Records to process: Begin

(** * Brute-force oracles of the graph-partition and number-partition notebooks

    The development embeds the hand-written Python of
    [optimization/graph_partition.ipynb] (the [brute_force] cell with its
    nested [bitfield]) and the [try]/[except] cell of
    [optimization/partition.ipynb], together with the few numpy and qiskit
    functions these cells call, and proves the properties the specification
    states about them. *)

From Stdlib Require Import ZArith List Lia Bool String Ascii.
From Stdlib Require Import Sorted Permutation.
Import ListNotations.

#[local] Open Scope Z_scope.

(** ** The numpy functions the notebooks call *)

Module Numpy.

(** [bin(num)[2:]] for a positive [num]: most significant digit first. *)
Fixpoint bin (p : positive) : string :=
  match p with
  | xH => "1"
  | xO q => bin q ++ "0"
  | xI q => bin q ++ "1"
  end%string.

(** ['0' * k] *)
Fixpoint zeros (k : nat) : string :=
  match k with
  | O => EmptyString
  | S k' => String "0" (zeros k')
  end.

(** [str.zfill] on a string without a sign. *)
Definition zfill (s : string) (outwidth : nat) : string :=
  (zeros (outwidth - String.length s) ++ s)%string.

(** [np.binary_repr(num, width)] on [num >= 0], the only case [range]
    feeds it.  Zero is printed as ['0' * (width or 1)], a positive number
    as its binary digits filled with zeros up to
    [max(binwidth, width)] characters. *)
Definition binary_repr (num : N) (width : nat) : string :=
  match num with
  | N0 => zeros (if Nat.eqb width 0 then 1%nat else width)
  | Npos p =>
      let binary := bin p in
      let binwidth := String.length binary in
      let outwidth := Nat.max binwidth width in
      zfill binary outwidth
  end.

(** [int(digit)] on a one-character string holding a decimal digit. *)
Definition int (digit : ascii) : Z := Z.of_N (N_of_ascii digit) - 48.

(** [np.count_nonzero] on a list of integers. *)
Definition count_nonzero (l : list Z) : Z :=
  Z.of_nat (List.length (filter (fun v => negb (v =? 0)) l)).

(** [np.sum] on a vector and on a matrix. *)
Definition sum (l : list Z) : Z := fold_right Z.add 0 l.

Definition sum2 (m : list (list Z)) : Z := sum (map sum m).

(** [np.outer(a, b)] *)
Definition outer (a b : list Z) : list (list Z) :=
  map (fun ai => map (fun bj => ai * bj) b) a.

(** [np.where(w != 0, 1, 0)] *)
Definition where_nonzero (w : list (list Z)) : list (list Z) :=
  map (map (fun v => if v =? 0 then 0 else 1)) w.

(** Entry-wise combination of two arrays of one shape. *)
Fixpoint zip_with {A B C : Type} (f : A -> B -> C)
  (a : list A) (b : list B) : list C :=
  match a, b with
  | x :: a', y :: b' => f x y :: zip_with f a' b'
  | _, _ => []
  end.

(** [a * b] on two matrices of one shape. *)
Definition multiply (a b : list (list Z)) : list (list Z) :=
  zip_with (zip_with Z.mul) a b.

(** [number_list[x == b]]: the entries of [number_list] at the positions
    where the mask [x] holds [b]. *)
Definition select (b : Z) (x number_list : list Z) : list Z :=
  map snd (filter (fun p => fst p =? b) (combine x number_list)).

(** [range(n)] *)
Definition range (n : nat) : list N := map N.of_nat (seq 0 n).

End Numpy.

(** ** [qiskit.optimization.applications.ising.graph_partition] *)

Module graph_partition.

(** [objective_value(x, w)] is imported from the qiskit package; the
    notebook documents it ("the objective_value below is defined as the
    number of crossing edges") and records what it returns on the sample
    graph.  The model follows the library's three lines:
    [X = np.outer(x, 1 - x)], [w_01 = np.where(w != 0, 1, 0)],
    [np.sum(w_01 * X)]. *)
Definition objective_value (x : list Z) (w : list (list Z)) : Z :=
  let X := Numpy.outer x (map (fun xi => 1 - xi) x) in
  let w_01 := Numpy.where_nonzero w in
  Numpy.sum2 (Numpy.multiply w_01 X).

End graph_partition.

(** ** The [brute_force] cell of graph_partition.ipynb *)

(** [minimal_v] starts at [np.inf] and then holds objective values. *)
Inductive value : Type :=
| Finite (v : Z)
| Inf.

(** [cur_v < minimal_v] *)
Definition value_lt (cur_v : Z) (minimal_v : value) : bool :=
  match minimal_v with
  | Inf => true
  | Finite m => cur_v <? m
  end.

(** [[int(digit) for digit in result]] *)
Definition digits (result : string) : list Z :=
  map Numpy.int (list_ascii_of_string result).

Definition bitfield (n : N) (L : nat) : list Z :=
  let result := Numpy.binary_repr n L in
  digits result.

(** The state of the loop: the variable [minimal_v], and, as a ghost
    component, the arguments [objective_value] has been called with so
    far, in call order. *)
Record loop_state : Type := {
  minimal_v : value;
  evaluated : list (list Z)
}.

(** Before the loop: [minimal_v = np.inf], no call made. *)
Definition initial_state : loop_state :=
  {| minimal_v := Inf; evaluated := [] |}.

Section BruteForce.

(** The objective, a function of the candidate; the notebook calls
    [graph_partition.objective_value(np.array(cur), w)]. *)
Variable objective : list Z -> Z.
Variable L : nat.

(** One iteration of [for i in range(max)]. *)
Definition brute_force_body (st : loop_state) (i : N) : loop_state :=
  let cur := bitfield i L in
  let how_many_nonzero := Numpy.count_nonzero cur in
  if negb (how_many_nonzero * 2 =? Z.of_nat L) then st
  else
    let cur_v := objective cur in
    {| minimal_v :=
         if value_lt cur_v (minimal_v st) then Finite cur_v
         else minimal_v st;
       evaluated := evaluated st ++ [cur] |}.

Definition brute_force_loop : loop_state :=
  let max := (2 ^ L)%nat in
  fold_left brute_force_body (Numpy.range max) initial_state.

End BruteForce.

(** [brute_force()], with the globals [num_nodes] and [w] it reads made
    arguments. *)
Definition brute_force (num_nodes : nat) (w : list (list Z)) : value :=
  minimal_v
    (brute_force_loop (fun cur => graph_partition.objective_value cur w)
       num_nodes).

(** The graph printed by the first cell. *)
Definition sample_w : list (list Z) :=
  [[0; 4; 5; 3]; [4; 0; -5; 7]; [5; -5; 0; 0]; [3; 7; 0; 0]].

(** ** [qiskit.optimization.applications.ising.partition] *)

Module partition.

(** Modelled from the spec: [partition.partition_value(x, number_list)]
    is imported from the qiskit package and is not part of the notebook.
    Section 4.1 gives it as the square of (sum of numbers assigned to 0)
    minus (sum of numbers assigned to 1); the two sums are taken with
    the masks [x == 0] and [x == 1].  Numbers are unbounded integers. *)
Definition partition_value (x number_list : list Z) : Z :=
  let diff :=
    Numpy.sum (Numpy.select 0 x number_list)
    - Numpy.sum (Numpy.select 1 x number_list) in
  diff * diff.

End partition.

(** The number list printed by the second cell of partition.ipynb (the
    content of [sample.partition]). *)
Definition sample_number_list : list Z := [1; 3; 4; 7; 10; 13; 15; 16].

(** ** Vocabulary of the specification *)

Definition is_bit (b : Z) : Prop := b = 0 \/ b = 1.

(** A binary assignment of size [n]. *)
Definition assignment (n : nat) (a : list Z) : Prop :=
  List.length a = n /\ Forall is_bit a.

(** Flipping every bit: [y_j = 1 - x_j]. *)
Definition complement (a : list Z) : list Z := map (fun b => 1 - b) a.

(** Number of 1-bits. *)
Definition ones (a : list Z) : nat := count_occ Z.eq_dec a 1.

(** Exactly [n/2] ones, decided without division. *)
Definition balancedb (n : nat) (a : list Z) : bool := Nat.eqb (2 * ones a) n.

Definition balanced (n : nat) (a : list Z) : Prop := (2 * ones a = n)%nat.

(** The integer a bit string denotes, most significant bit first. *)
Definition binary_value (a : list Z) : Z :=
  fold_left (fun acc b => 2 * acc + b) a 0.

(** All binary strings of length [n], in increasing integer order. *)
Fixpoint all_bits (n : nat) : list (list Z) :=
  match n with
  | O => [[]]
  | S k => map (cons 0) (all_bits k) ++ map (cons 1) (all_bits k)
  end.

(** The least element of a list of objective values; [Inf] when there is
    none. *)
Fixpoint minimum (vs : list Z) : value :=
  match vs with
  | [] => Inf
  | v :: vs' =>
      match minimum vs' with
      | Inf => Finite v
      | Finite m => Finite (Z.min v m)
      end
  end.

(** The update of the tracked minimum by one more value. *)
Definition track (m : value) (v : Z) : value :=
  if value_lt v m then Finite v else m.

(** [m <= v] for a tracked minimum [m]. *)
Definition value_le (m : value) (v : Z) : Prop :=
  match m with
  | Inf => False
  | Finite z => z <= v
  end.

(** Modelled from the spec: the Exact Solver of section 4.2 with its
    optional balance constraint flag.  The notebooks only contain the
    balanced instance, [brute_force]; the solver without the constraint is
    not in the repository.  It enumerates the binary strings of length [n]
    in increasing order, with the flag set keeps the balanced ones, and
    returns the minimum of the objective over the candidates kept. *)
Definition exact_solver (balance : bool) (objective : list Z -> Z)
  (n : nat) : value :=
  let candidates :=
    if balance then filter (balancedb n) (all_bits n) else all_bits n in
  minimum (map objective candidates).

(** Modelled from the spec: the assignment the Exact Solver of section 4.2
    tracks along with the minimum, ties broken by first-encountered in
    enumeration order; [None] when no candidate is kept. *)
Definition keep_first (objective : list Z -> Z)
  (best : option (list Z)) (a : list Z) : option (list Z) :=
  match best with
  | None => Some a
  | Some b => if objective a <? objective b then Some a else Some b
  end.

(** Modelled from the spec: the Exact Solver of section 4.2 returning the
    assignment it tracks rather than the value. *)
Definition exact_solver_assignment (balance : bool)
  (objective : list Z -> Z) (n : nat) : option (list Z) :=
  let candidates :=
    if balance then filter (balancedb n) (all_bits n) else all_bits n in
  fold_left (keep_first objective) candidates None.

Records to process: End

Work required: Take the stretch of lines above from the one containing "Definition objective_value (x" through the one containing "Definition initial_state : loop_state" and repeat it exactly, adding no other line.

Result of this exercise:
Definition objective_value (x : list Z) (w : list (list Z)) : Z :=
  let X := Numpy.outer x (map (fun xi => 1 - xi) x) in
  let w_01 := Numpy.where_nonzero w in
  Numpy.sum2 (Numpy.multiply w_01 X).

End graph_partition.

(** ** The [brute_force] cell of graph_partition.ipynb *)

(** [minimal_v] starts at [np.inf] and then holds objective values. *)
Inductive value : Type :=
| Finite (v : Z)
| Inf.

(** [cur_v < minimal_v] *)
Definition value_lt (cur_v : Z) (minimal_v : value) : bool :=
  match minimal_v with
  | Inf => true
  | Finite m => cur_v <? m
  end.

(** [[int(digit) for digit in result]] *)
Definition digits (result : string) : list Z :=
  map Numpy.int (list_ascii_of_string result).

Definition bitfield (n : N) (L : nat) : list Z :=
  let result := Numpy.binary_repr n L in
  digits result.

(** The state of the loop: the variable [minimal_v], and, as a ghost
    component, the arguments [objective_value] has been called with so
    far, in call order. *)
Record loop_state : Type := {
  minimal_v : value;
  evaluated : list (list Z)
}.

(** Before the loop: [minimal_v = np.inf], no call made. *)
Definition initial_state : loop_state :=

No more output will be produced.